Hi,
I'm running a simple connected components code using GraphX (version 0.9.1)
My input comes from a HDFS text file partitioned to 400 parts. When I run the
code on a single part or a small number of files (like 20) the code runs fine.
As soon as I'm trying to read more files (more than 30) I'm getting an error
and the job fails.
>From looking at the logs I see the following exception
java.util.NoSuchElementException: End of stream
at org.apache.spark.util.NextIterator.next(NextIterator.scala:83)
at
org.apache.spark.InterruptibleIterator.next(InterruptibleIterator.scala:29)
at
org.apache.spark.graphx.impl.RoutingTable$$anonfun$1.apply(RoutingTable.scala:52)
at
org.apache.spark.graphx.impl.RoutingTable$$anonfun$1.apply(RoutingTable.scala:51)
at org.apache.spark.rdd.RDD$$anonfun$1.apply(RDD.scala:456)

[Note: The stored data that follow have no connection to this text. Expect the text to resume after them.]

(* ===== verification/Server.v ===== *)
(** * The server (internal/server/server.go, reload.go)

    Who a connection belongs to, the inventory cache and when it is read again,
    health, and the loading of the enroller. The server's state is a record; each
    critical section is one step, and the files a step reads are its argument.
    Debug lines are left out, except that the arguments of one are evaluated. *)

From S2P Require Import Prelude.
From S2P Require Import Go.
From S2P Require Import Net.
From S2P Require Import Crypto.
From S2P Require Import Pins.
From S2P Require Import CA.
From S2P Require Import Csr.
From S2P Require Import Inventory.
From S2P Require Import Proxmox.
From S2P Require Import Enroll.
From S2P Require Import Config.
From Stdlib Require Import Ascii.

(** ** The caller of a connection *)

Definition incomplete_mac : string := "00:00:00:00:00:00".

(** An index out of range panics. *)
Inductive arp_result := NoMAC | FoundMAC (mac : string) | ArpPanic.

Section caller.
Context `{GoUnicode}.

(** The loop of [getMACFromARP] over the lines. The debug line of a hit reads
    the sixth field, whether or not it is written. *)
Fixpoint arp_scan (ip : string) (lines : list string) : arp_result :=
  match lines with
  | [] => NoMAC
  | line :: lines =>
      if HasPrefix line "IP address" then arp_scan ip lines
      else
        match Fields line with
        | f0 :: _ :: _ :: hw :: more =>
            if bool_decide (f0 = ip) then
              let mac := ToLower hw in
              if negb (bool_decide (mac = incomplete_mac)) then
                match more with _ :: _ :: _ => FoundMAC mac | _ => ArpPanic end
              else arp_scan ip lines
            else arp_scan ip lines
        | _ => arp_scan ip lines
        end
  end.

(** [file] is what reading [arpTablePath] returns. *)
Definition getMACFromARP (file : outcome string string) (ip : string) : arp_result :=
  match file with
  | Err _ => NoMAC
  | Ok data => arp_scan ip (Split data lf)
  end.

(** [order] is the order the cache is ranged over in. *)
Definition findVMConfigByMAC (cache : VMConfigMap) (order : list (string * VMConfig)) (mac : string)
    : option VMConfig :=
  let mac := ToLower (TrimSpace mac) in
  let vmid := GetVMIDByMAC order mac in
  if negb (bool_decide (vmid = "")) then cache !! vmid else None.

Inductive binding := Bound (vm : VMConfig) | Unbound | Panicked.
(** [remote] is the address of a TCP peer, [None] for any other. *)
Definition extractVMConfigByRouting (arp : outcome string string) (cache : VMConfigMap)
    (order : list (string * VMConfig)) (remote : option (list Z)) : binding :=
  match remote with
  | None => Unbound
  | Some ip =>
      match getMACFromARP arp (IPString ip) with
      | ArpPanic => Panicked
      | NoMAC => Unbound
      | FoundMAC mac =>
          if bool_decide (mac = "") then Unbound
          else match findVMConfigByMAC cache order mac with Some vm => Bound vm | None => Unbound end
      end
  end.

(** A connection: its binding once [vmConfigOnce] has run. *)
Record vmConnection := mkConn { remote_ip : option (list Z); once : option binding }.
Definition extractVMConfig (arp : outcome string string) (cache : VMConfigMap)
    (order : list (string * VMConfig)) (c : vmConnection) : vmConnection :=
  match once c with
  | Some _ => c
  | None => mkConn (remote_ip c) (Some (extractVMConfigByRouting arp cache order (remote_ip c)))
  end.
(** [connContext]: the record the requests of a connection carry. *)
Definition connContext (c : vmConnection) : option VMConfig :=
  match once c with Some (Bound vm) => Some vm | _ => None end.
End caller.

(** ** The inventory cache *)

Definition errClassInventoryLoadFailed : string := "inventory_load_failed".
Definition errClassDevIDCAUnreadable : string := "devid_ca_unreadable".
Definition caReadableCacheTTL : Z := (5 * Second)%Z.

Record server := mkServer {
  vmConfigCache : VMConfigMap;
  hostTopology : Topology;
  inventoryLoaded : bool;
  vmCount : nat;
  lastReload : option Z;
  lastErrorClass : string;
  caReadable : bool;
  caCheckedAt : option Z;
  poll_last : string;
  poll_have : bool;
}.
(** A process that has loaded nothing. *)
Definition fresh_server : server :=
  mkServer ∅ DefaultTopology false 0 None "" false None "" false.

(** What the backends read. *)
Record sources := mkSources { yaml_file : file_state; pve_dir : pve }.
Definition os_ReadFile (f : file_state) : outcome string string :=
  match f with Content d => Ok d | Missing => Err "no such file or directory" | Failed e => Err e end.

Section reload.
Context `{GoUnicode}.
Context (sha256 : string → string).
Context (decode : string → outcome string (list yamlVM)).
Context (range : gmap string string → list (string * string)).
Context (cfg : MDSConfig).

Definition recordInventoryLoadSuccess (n : nat) (now : Z) (s : server) : server :=
  mkServer (vmConfigCache s) (hostTopology s) true n (Some now) "" (caReadable s) (caCheckedAt s)
    (poll_last s) (poll_have s).
Definition recordInventoryLoadFailure (s : server) : server :=
  mkServer (vmConfigCache s) (hostTopology s) (inventoryLoaded s) (vmCount s) (lastReload s)
    errClassInventoryLoadFailed (caReadable s) (caCheckedAt s) (poll_last s) (poll_have s).
Definition set_inventory (m : VMConfigMap) (t : Topology) (s : server) : server :=
  mkServer m (SetHostTopology t (hostTopology s)) (inventoryLoaded s) (vmCount s) (lastReload s)
    (lastErrorClass s) (caReadable s) (caCheckedAt s) (poll_last s) (poll_have s).
Definition set_poll (fp : string) (s : server) : server :=
  mkServer (vmConfigCache s) (hostTopology s) (inventoryLoaded s) (vmCount s) (lastReload s)
    (lastErrorClass s) (caReadable s) (caCheckedAt s) fp true.

(** The configured backend's guests and topology. *)
Definition load_sources (src : sources) : outcome string VMConfigMap * Topology :=
  if negb (bool_decide (InventoryPath cfg = ""))
  then (LoadYAML decode range (os_ReadFile (yaml_file src)), DefaultTopology)
  else (ParseVMConfigs "" (pve_dir src), HostTopology (pve_dir src)).

Definition RefreshVMConfigCache (now : Z) (src : sources) (s : server) : server * outcome string () :=
  let '(vmConfigMap, topology) := load_sources src in
  match vmConfigMap with
  | Err e => (recordInventoryLoadFailure s, Err e)
  | Ok m => (recordInventoryLoadSuccess (size m) now (set_inventory m topology s), Ok ())
  end.

Definition inventoryFingerprint (src : sources) : string :=
  Sum sha256 (if negb (bool_decide (InventoryPath cfg = ""))
              then YAMLFingerprint (InventoryPath cfg) (yaml_file src)
              else SourceFingerprint "" (pve_dir src)).

(** A load attempt: the sources when the fingerprint is taken and when they are
    read, and the clock. *)
Record attempt := mkAttempt { at_fingerprint : sources; at_load : sources; at_time : Z }.

Definition reloadNow (a : attempt) (s : server) : server * outcome string () :=
  RefreshVMConfigCache (at_time a) (at_load a) (set_poll (inventoryFingerprint (at_fingerprint a)) s).

Definition reloadIfChanged (a : attempt) (s : server) : server * bool :=
  let fp := inventoryFingerprint (at_fingerprint a) in
  if poll_have s && bool_decide (fp = poll_last s) then (s, false)
  else ((RefreshVMConfigCache (at_time a) (at_load a) (set_poll fp s)).1, true).

(** The loop of the poller and the signal handler: SIGHUP reloads, a tick checks. *)
Inductive reload_event := Hangup (a : attempt) | Tick (a : attempt).
Definition reload_step (s : server) (e : reload_event) : server :=
  match e with Hangup a => (reloadNow a s).1 | Tick a => (reloadIfChanged a s).1 end.
Definition event_attempt (e : reload_event) : attempt := match e with Hangup a | Tick a => a end.
Definition reload_run (evs : list reload_event) (s : server) : server := foldl reload_step s evs.
End reload.

(** ** Health *)

Record healthDetail := mkHealth {
  health_status : string;
  health_loaded : bool;
  health_vm_count : nat;
  DevIDCAReadable : option bool;
  LastReload : option Z;
  LastError : string;
}.

Section health.
Context (cfg : MDSConfig).

(** [credentialCAKeyPath]; [stat] gives the size of a file. *)
Definition credentialCAKeyPath (dir : string) (stat : string → outcome string Z) : string :=
  if bool_decide (dir = "") then ""
  else
    let path := JoinPath [dir; "devid_ca.key"] in
    match stat path with
    | Ok size => if (size =? 0)%Z then "" else path
    | Err _ => ""
    end.

(** What health reads: the credentials directory, the file system, the clock. *)
Record environment := mkEnvironment {
  env_credentials : string;
  env_state : string;
  stat_size : string → outcome string Z;
  readableFile : string → bool;
  health_now : Z;
}.

(** The key's path: a credential replaces the configured one. *)
Definition ca_key_path (e : environment) : string :=
  let cred := credentialCAKeyPath (env_credentials e) (stat_size e) in
  if negb (bool_decide (cred = "")) then cred else DevIDCAKey cfg.

(** [enrolling]: an enroller is loaded. *)
Definition checkDevIDCAReadable (enrolling : bool) (e : environment) : bool :=
  if negb enrolling then false
  else if bool_decide (DevIDCACert cfg = "") || bool_decide (ca_key_path e = "") then false
  else readableFile e (DevIDCACert cfg) && readableFile e (ca_key_path e).

Definition set_ca_readable (ok : bool) (now : Z) (s : server) : server :=
  mkServer (vmConfigCache s) (hostTopology s) (inventoryLoaded s) (vmCount s) (lastReload s)
    (lastErrorClass s) ok (Some now) (poll_last s) (poll_have s).

Definition devIDCAReadableCached (enrolling : bool) (e : environment) (s : server) : server * bool :=
  let now := health_now e in
  let fresh := checkDevIDCAReadable enrolling e in
  match caCheckedAt s with
  | Some t => if (Sub now t <? caReadableCacheTTL)%Z then (s, caReadable s) else (set_ca_readable fresh now s, fresh)
  | None => (set_ca_readable fresh now s, fresh)
  end.

Definition readiness (enrolling : bool) (e : environment) (s : server) : server * healthDetail :=
  let '(s', caOK) :=
    if EnableTPMAttestation cfg
    then let '(s', ok) := devIDCAReadableCached enrolling e s in (s', Some ok)
    else (s, None) in
  let lastErr :=
    match caOK with
    | Some false => if bool_decide (lastErrorClass s = "") then errClassDevIDCAUnreadable else lastErrorClass s
    | _ => lastErrorClass s
    end in
  let status := "ok" in
  let status := if negb (inventoryLoaded s) then "degraded" else status in
  let status := match caOK with Some false => "degraded" | _ => status end in
  let status := if negb (bool_decide (lastErr = "")) then "degraded" else status in
  (s', mkHealth status (inventoryLoaded s) (vmCount s) caOK (lastReload s) lastErr).

(** [handleHealth]: a bound caller is told the status only. *)
Inductive health_body := StatusOnly (status : string) | Detail (d : healthDetail).
Definition handleHealth (enrolling : bool) (e : environment) (vm : option VMConfig) (s : server)
    : server * health_body :=
  let '(s, detail) := readiness enrolling e s in
  (s, if IsBound vm then StatusOnly (health_status detail) else Detail detail).
End health.

(** ** The enroller *)

(** [inventoryPins]. *)
Definition inventoryPins (cache : VMConfigMap) : gmap string string :=
  omap (fun vm => if bool_decide (EKSHA256 vm = "") then None else Some (EKSHA256 vm)) cache.

(** [filepath.Dir]. *)
Definition Dir (path : string) : string :=
  match cut_last path "/" with Some (before, _) => Clean (before +:+ "/") | None => "." end.
Definition ekPinDir (e : environment) : string :=
  if negb (bool_decide (env_state e = "")) then
    let '(first, _, _) := Cut (env_state e) ":" in JoinPath [first; "ek-pins"]
  else JoinPath [Dir (JWKSPath DefaultConfig); "ek-pins"].

Section enroller.
Context `{CR : Crypto} {CC : CACrypto} {WR : Wire} `{GU : GoUnicode}.
Context (float_part : Z → Z → nat → Z).
(** x509's pools: an empty one, one of the certificates in a PEM text ([None] when
    there are none) and one of a single certificate. *)
Context (NewCertPool : CertPool).
Context (AppendCertsFromPEM : string → option CertPool).
Context (PoolOf : certificate Key → CertPool).
Context (cfg : MDSConfig).

Definition ek_roots (file : string → outcome string string) : outcome string CertPool :=
  if bool_decide (EKCAChain cfg = "") then Ok NewCertPool
  else
    match file (EKCAChain cfg) with
    | Err e => Err ("read ek_ca_chain: " +:+ e)
    | Ok pemBytes =>
        match AppendCertsFromPEM pemBytes with
        | Some pool => Ok pool
        | None =>
            match pem_Decode pemBytes with
            | None => Err "ek_ca_chain: no certificates found"
            | Some (_, bytes, _) => PoolOf <$> prefix_error "ek_ca_chain: " (ParseCertificate bytes)
            end
        end
    end.

(** [None]: no routes, and no error. *)
Definition loadDevIDEnroller (e : environment) (file : string → outcome string string)
    : outcome string (option Enroller) :=
  let certPath := DevIDCACert cfg in
  let keyPath := ca_key_path cfg e in
  if bool_decide (certPath = "") || bool_decide (keyPath = "") then Ok None
  else
    match stat_size e certPath, stat_size e keyPath with
    | Err e, _ => Err ("DevID CA cert " +:+ certPath +:+ ": " +:+ e)
    | _, Err e => Err ("DevID CA key " +:+ keyPath +:+ ": " +:+ e)
    | Ok _, Ok _ =>
        ca ← LoadCA (file certPath) (file keyPath);
        let lifetimeStr :=
          if bool_decide (DevIDLifetime cfg = "") then DevIDLifetime DefaultConfig else DevIDLifetime cfg in
        lifetime ← prefix_error "devid_lifetime: " (ParseDuration float_part lifetimeStr);
        if (lifetime <=? 0)%Z || (MaxDevIDLifetime <? lifetime)%Z
        then Err ("invalid devid_lifetime " +:+ Quote lifetimeStr)
        else
          roots ← ek_roots file;
          let on_proxmox := bool_decide (InventoryPath cfg = "") in
          Ok (Some (mkEnroller (Some (mkCA (ca_cert ca) (ca_key ca) lifetime)) (Some roots)
            (mkPinConfig (ekPinDir e)
               (if on_proxmox then MDSClusterPinDir cfg else "")
               (MDSRequireClusterPin cfg)
               (if on_proxmox then JoinPath [DefaultRoot; "nodes"] else "")
               None)))
    end.
End enroller.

>From searching the web, I see it's a known issue with GraphX
Here : https://github.com/apache/spark/pull/367
And here : https://github.com/apache/spark/pull/497
Are there some stable releases that include this fix? Should I clone the git
repo and build it myself? How would you advise me to deal with this issue
Thanks,
Alex